[Saved entries]
---------------

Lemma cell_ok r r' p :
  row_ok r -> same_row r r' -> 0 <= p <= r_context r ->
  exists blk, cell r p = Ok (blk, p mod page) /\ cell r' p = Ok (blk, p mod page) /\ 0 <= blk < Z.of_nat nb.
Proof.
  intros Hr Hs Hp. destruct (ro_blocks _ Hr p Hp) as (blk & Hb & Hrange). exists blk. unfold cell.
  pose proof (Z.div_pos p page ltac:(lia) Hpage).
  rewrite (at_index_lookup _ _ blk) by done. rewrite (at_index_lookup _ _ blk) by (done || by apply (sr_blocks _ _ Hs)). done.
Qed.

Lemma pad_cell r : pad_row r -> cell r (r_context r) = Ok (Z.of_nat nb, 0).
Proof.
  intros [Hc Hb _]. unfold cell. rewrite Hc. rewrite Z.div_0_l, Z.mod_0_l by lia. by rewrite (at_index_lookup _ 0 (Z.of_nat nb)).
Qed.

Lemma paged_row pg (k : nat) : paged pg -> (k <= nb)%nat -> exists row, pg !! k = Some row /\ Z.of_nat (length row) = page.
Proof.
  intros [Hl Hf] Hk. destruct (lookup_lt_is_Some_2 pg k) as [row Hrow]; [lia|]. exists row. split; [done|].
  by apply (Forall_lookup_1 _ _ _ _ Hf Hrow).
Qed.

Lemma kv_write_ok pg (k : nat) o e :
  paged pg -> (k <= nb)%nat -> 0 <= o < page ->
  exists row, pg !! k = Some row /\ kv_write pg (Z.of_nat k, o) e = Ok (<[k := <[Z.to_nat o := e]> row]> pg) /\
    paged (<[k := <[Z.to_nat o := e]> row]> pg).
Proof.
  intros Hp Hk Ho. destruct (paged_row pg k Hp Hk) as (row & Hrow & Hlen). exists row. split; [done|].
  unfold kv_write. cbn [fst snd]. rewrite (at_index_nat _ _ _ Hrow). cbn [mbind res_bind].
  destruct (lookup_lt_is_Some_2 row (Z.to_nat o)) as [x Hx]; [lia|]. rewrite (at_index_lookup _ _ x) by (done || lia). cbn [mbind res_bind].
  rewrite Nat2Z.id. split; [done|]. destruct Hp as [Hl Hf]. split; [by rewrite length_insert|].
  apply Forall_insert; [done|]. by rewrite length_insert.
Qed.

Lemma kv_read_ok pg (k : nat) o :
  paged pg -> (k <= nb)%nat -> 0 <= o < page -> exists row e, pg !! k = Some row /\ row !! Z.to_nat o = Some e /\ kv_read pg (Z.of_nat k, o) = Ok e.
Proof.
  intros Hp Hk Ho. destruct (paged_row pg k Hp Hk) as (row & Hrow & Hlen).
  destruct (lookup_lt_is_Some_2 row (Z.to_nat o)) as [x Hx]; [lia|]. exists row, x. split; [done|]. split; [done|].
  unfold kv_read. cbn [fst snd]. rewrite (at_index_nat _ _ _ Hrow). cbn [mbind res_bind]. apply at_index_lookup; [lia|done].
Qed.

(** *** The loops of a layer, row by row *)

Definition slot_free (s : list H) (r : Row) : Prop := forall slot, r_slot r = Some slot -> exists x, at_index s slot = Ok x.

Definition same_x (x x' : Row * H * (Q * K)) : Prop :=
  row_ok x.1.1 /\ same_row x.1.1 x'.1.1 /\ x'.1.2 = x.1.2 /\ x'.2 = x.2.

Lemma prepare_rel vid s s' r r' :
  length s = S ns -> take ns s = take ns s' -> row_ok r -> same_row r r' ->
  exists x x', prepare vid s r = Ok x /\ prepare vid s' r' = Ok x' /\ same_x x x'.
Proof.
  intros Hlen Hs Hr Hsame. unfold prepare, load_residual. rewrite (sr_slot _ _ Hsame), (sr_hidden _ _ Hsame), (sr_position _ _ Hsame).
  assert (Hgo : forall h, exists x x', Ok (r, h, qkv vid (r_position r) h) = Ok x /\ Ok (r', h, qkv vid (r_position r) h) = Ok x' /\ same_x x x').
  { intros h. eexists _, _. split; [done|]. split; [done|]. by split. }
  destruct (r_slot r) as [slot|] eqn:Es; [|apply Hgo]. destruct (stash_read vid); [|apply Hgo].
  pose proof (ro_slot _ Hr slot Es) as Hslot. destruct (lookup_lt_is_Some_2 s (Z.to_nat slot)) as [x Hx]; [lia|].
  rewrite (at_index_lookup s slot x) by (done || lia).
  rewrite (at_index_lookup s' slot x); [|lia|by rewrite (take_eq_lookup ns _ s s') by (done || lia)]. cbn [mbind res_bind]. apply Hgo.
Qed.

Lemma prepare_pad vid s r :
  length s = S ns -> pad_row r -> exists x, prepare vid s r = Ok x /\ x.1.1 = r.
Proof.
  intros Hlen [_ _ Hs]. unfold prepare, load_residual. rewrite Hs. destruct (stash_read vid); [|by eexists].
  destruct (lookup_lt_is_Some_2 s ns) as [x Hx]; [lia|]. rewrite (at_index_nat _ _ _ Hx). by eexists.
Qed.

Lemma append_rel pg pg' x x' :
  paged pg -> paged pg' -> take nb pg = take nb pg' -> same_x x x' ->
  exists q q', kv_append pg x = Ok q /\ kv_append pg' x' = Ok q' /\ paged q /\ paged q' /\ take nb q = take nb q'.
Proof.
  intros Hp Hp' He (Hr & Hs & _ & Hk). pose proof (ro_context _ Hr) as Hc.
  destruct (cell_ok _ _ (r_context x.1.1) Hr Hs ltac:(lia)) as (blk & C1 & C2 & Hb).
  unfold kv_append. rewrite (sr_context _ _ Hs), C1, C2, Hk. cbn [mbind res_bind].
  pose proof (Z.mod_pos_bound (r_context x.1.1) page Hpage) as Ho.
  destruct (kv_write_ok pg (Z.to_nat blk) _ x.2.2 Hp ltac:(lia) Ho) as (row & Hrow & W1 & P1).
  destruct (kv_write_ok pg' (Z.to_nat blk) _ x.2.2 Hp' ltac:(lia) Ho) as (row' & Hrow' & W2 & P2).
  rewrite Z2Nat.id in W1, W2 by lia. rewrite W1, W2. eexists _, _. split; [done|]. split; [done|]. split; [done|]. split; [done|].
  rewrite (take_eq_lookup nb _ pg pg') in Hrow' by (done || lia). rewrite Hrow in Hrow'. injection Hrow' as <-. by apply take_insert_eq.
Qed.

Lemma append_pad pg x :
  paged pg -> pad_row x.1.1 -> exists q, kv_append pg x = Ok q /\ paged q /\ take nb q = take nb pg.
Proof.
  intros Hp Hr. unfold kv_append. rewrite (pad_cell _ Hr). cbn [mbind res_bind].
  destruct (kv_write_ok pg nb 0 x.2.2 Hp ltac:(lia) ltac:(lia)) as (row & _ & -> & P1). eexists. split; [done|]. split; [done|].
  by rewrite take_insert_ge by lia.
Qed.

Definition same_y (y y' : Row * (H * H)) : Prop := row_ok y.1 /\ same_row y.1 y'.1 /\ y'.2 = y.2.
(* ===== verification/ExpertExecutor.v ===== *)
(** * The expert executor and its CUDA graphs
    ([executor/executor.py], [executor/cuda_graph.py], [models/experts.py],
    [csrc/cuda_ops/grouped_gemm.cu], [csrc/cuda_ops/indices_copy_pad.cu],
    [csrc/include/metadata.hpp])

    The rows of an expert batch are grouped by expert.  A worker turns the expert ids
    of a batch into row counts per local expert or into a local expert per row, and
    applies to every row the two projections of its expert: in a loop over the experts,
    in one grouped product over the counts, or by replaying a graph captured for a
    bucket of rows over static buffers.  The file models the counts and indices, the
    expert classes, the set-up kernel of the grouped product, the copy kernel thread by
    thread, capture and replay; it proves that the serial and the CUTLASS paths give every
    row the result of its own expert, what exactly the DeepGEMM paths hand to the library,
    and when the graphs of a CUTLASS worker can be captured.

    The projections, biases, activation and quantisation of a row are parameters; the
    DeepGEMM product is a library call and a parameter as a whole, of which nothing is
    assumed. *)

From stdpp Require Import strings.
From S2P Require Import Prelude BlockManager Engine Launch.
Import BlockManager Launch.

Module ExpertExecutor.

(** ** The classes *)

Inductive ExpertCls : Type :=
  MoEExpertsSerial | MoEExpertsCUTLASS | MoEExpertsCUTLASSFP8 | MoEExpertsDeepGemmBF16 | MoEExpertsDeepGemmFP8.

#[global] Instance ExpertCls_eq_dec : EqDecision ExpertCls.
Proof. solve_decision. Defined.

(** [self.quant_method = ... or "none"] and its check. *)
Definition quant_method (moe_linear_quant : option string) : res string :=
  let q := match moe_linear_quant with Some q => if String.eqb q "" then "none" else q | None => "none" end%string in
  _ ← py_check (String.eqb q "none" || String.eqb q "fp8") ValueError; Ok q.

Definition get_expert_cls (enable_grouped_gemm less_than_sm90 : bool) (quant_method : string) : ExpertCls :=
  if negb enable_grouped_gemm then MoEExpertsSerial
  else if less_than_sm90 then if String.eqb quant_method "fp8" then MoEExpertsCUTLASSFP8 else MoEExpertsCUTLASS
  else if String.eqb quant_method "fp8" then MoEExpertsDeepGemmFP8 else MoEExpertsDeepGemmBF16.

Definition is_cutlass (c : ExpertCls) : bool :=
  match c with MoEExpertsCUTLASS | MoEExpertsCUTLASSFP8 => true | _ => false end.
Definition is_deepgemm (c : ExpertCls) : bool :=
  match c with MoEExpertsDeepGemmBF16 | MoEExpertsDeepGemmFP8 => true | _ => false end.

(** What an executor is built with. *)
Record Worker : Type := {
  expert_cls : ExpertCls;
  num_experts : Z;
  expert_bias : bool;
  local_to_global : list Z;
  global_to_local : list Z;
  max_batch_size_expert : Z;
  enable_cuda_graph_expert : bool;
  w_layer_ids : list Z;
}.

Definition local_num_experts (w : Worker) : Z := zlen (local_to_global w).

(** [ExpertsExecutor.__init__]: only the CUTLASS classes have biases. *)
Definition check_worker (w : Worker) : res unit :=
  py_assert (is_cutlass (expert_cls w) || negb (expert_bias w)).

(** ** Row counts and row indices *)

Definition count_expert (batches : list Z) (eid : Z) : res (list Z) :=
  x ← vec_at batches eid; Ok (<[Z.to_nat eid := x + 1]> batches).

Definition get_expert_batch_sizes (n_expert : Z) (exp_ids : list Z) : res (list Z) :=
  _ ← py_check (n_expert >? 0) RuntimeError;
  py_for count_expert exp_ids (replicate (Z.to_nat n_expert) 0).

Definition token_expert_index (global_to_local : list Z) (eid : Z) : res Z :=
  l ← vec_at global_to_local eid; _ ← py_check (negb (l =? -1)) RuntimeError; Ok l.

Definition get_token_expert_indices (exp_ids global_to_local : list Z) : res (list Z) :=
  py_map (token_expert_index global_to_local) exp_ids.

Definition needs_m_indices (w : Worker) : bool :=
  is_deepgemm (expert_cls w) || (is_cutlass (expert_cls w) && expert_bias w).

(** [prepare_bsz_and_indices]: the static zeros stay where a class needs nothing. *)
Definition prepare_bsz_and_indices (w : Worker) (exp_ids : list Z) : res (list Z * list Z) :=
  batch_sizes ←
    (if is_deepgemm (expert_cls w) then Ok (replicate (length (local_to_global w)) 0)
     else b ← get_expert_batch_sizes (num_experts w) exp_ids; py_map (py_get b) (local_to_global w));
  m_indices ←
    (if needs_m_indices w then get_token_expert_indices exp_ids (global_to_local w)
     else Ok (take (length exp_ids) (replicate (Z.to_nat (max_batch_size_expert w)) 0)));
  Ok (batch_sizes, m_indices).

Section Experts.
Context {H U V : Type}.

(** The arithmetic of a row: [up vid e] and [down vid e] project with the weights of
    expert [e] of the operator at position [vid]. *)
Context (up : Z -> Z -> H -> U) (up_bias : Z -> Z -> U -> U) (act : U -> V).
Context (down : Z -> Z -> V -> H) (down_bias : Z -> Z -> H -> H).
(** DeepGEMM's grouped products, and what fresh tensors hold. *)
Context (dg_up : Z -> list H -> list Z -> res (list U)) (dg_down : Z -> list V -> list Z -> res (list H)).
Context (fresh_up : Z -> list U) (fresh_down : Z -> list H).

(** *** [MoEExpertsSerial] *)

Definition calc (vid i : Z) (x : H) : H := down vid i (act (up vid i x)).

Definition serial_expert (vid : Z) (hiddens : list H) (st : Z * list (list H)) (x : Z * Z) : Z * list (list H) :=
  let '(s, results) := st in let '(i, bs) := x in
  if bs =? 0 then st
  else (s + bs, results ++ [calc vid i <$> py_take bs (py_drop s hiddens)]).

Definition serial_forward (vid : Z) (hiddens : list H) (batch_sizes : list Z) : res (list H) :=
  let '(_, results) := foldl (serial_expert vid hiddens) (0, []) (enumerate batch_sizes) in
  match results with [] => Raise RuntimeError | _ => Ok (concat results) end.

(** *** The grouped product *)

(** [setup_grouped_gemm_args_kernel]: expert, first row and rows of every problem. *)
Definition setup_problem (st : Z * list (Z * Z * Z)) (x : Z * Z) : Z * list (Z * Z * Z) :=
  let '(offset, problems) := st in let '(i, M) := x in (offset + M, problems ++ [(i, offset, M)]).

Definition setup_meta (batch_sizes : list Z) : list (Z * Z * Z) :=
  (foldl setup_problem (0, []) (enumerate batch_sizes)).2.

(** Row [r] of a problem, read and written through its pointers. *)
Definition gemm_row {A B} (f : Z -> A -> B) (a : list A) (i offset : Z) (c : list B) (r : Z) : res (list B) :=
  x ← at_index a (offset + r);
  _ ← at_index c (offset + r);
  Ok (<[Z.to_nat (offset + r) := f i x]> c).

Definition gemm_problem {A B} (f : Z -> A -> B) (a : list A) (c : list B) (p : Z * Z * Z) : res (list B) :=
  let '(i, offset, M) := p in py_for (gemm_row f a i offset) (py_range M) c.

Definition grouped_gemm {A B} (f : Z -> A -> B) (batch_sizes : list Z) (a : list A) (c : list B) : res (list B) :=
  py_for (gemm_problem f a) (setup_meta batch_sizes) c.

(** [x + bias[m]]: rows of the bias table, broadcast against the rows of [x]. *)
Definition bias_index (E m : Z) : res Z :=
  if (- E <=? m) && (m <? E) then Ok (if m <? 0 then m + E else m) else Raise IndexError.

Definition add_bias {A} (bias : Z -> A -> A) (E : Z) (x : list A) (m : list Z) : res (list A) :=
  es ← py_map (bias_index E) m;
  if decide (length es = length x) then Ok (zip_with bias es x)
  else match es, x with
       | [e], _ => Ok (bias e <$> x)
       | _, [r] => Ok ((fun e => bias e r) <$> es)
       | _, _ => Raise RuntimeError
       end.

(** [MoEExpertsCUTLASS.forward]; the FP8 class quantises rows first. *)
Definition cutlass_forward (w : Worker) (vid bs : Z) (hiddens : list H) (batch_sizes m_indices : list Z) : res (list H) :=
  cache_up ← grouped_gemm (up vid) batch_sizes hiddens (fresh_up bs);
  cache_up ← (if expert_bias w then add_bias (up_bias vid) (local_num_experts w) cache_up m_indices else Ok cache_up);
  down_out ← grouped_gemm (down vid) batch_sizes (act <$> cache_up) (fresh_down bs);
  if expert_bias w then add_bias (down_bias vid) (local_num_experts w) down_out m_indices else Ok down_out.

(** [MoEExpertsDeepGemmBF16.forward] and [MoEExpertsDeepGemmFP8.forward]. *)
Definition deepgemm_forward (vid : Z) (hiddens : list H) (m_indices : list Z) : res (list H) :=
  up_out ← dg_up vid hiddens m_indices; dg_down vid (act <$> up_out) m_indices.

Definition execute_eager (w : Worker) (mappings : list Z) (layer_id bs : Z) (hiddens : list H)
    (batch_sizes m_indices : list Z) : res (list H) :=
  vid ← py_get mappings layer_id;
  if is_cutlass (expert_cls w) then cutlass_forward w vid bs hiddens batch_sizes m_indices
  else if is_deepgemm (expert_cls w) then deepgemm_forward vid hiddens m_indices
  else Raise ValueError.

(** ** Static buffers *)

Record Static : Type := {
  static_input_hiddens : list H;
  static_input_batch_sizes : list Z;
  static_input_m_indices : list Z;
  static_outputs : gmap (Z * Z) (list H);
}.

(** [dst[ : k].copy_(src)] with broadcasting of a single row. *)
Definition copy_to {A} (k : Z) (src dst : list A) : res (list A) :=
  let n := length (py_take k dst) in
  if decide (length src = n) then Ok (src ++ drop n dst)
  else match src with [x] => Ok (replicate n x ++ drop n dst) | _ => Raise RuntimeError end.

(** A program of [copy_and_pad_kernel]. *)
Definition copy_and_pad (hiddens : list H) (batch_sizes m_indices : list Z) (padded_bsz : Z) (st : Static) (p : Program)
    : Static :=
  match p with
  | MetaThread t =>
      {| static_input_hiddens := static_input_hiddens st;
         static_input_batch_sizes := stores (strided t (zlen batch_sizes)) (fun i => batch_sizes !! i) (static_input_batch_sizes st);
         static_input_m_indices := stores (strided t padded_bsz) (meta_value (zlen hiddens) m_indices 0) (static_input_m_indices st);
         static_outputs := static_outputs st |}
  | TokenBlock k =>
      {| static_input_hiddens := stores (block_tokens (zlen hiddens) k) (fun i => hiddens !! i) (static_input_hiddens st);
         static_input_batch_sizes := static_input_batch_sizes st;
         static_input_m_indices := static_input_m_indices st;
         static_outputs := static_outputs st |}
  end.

---------------

■ **Work to complete**:
The lines above starting at the one that contains "destruct (cell_ok _" and ending at the one that contains "and when the" must be transcribed exactly, and no other lines may appear.

■ **Result**:
  destruct (cell_ok _ _ (r_context x.1.1) Hr Hs ltac:(lia)) as (blk & C1 & C2 & Hb).
  unfold kv_append. rewrite (sr_context _ _ Hs), C1, C2, Hk. cbn [mbind res_bind].
  pose proof (Z.mod_pos_bound (r_context x.1.1) page Hpage) as Ho.
  destruct (kv_write_ok pg (Z.to_nat blk) _ x.2.2 Hp ltac:(lia) Ho) as (row & Hrow & W1 & P1).
  destruct (kv_write_ok pg' (Z.to_nat blk) _ x.2.2 Hp' ltac:(lia) Ho) as (row' & Hrow' & W2 & P2).
  rewrite Z2Nat.id in W1, W2 by lia. rewrite W1, W2. eexists _, _. split; [done|]. split; [done|]. split; [done|]. split; [done|].
  rewrite (take_eq_lookup nb _ pg pg') in Hrow' by (done || lia). rewrite Hrow in Hrow'. injection Hrow' as <-. by apply take_insert_eq.
Qed.

Lemma append_pad pg x :
  paged pg -> pad_row x.1.1 -> exists q, kv_append pg x = Ok q /\ paged q /\ take nb q = take nb pg.
Proof.
  intros Hp Hr. unfold kv_append. rewrite (pad_cell _ Hr). cbn [mbind res_bind].
  destruct (kv_write_ok pg nb 0 x.2.2 Hp ltac:(lia) ltac:(lia)) as (row & _ & -> & P1). eexists. split; [done|]. split; [done|].
  by rewrite take_insert_ge by lia.
Qed.

Definition same_y (y y' : Row * (H * H)) : Prop := row_ok y.1 /\ same_row y.1 y'.1 /\ y'.2 = y.2.
(* ===== verification/ExpertExecutor.v ===== *)
(** * The expert executor and its CUDA graphs
    ([executor/executor.py], [executor/cuda_graph.py], [models/experts.py],
    [csrc/cuda_ops/grouped_gemm.cu], [csrc/cuda_ops/indices_copy_pad.cu],
    [csrc/include/metadata.hpp])

    The rows of an expert batch are grouped by expert.  A worker turns the expert ids
    of a batch into row counts per local expert or into a local expert per row, and
    applies to every row the two projections of its expert: in a loop over the experts,
    in one grouped product over the counts, or by replaying a graph captured for a
    bucket of rows over static buffers.  The file models the counts and indices, the
    expert classes, the set-up kernel of the grouped product, the copy kernel thread by
    thread, capture and replay; it proves that the serial and the CUTLASS paths give every
    row the result of its own expert, what exactly the DeepGEMM paths hand to the library,
    and when the graphs of a CUTLASS worker can be captured.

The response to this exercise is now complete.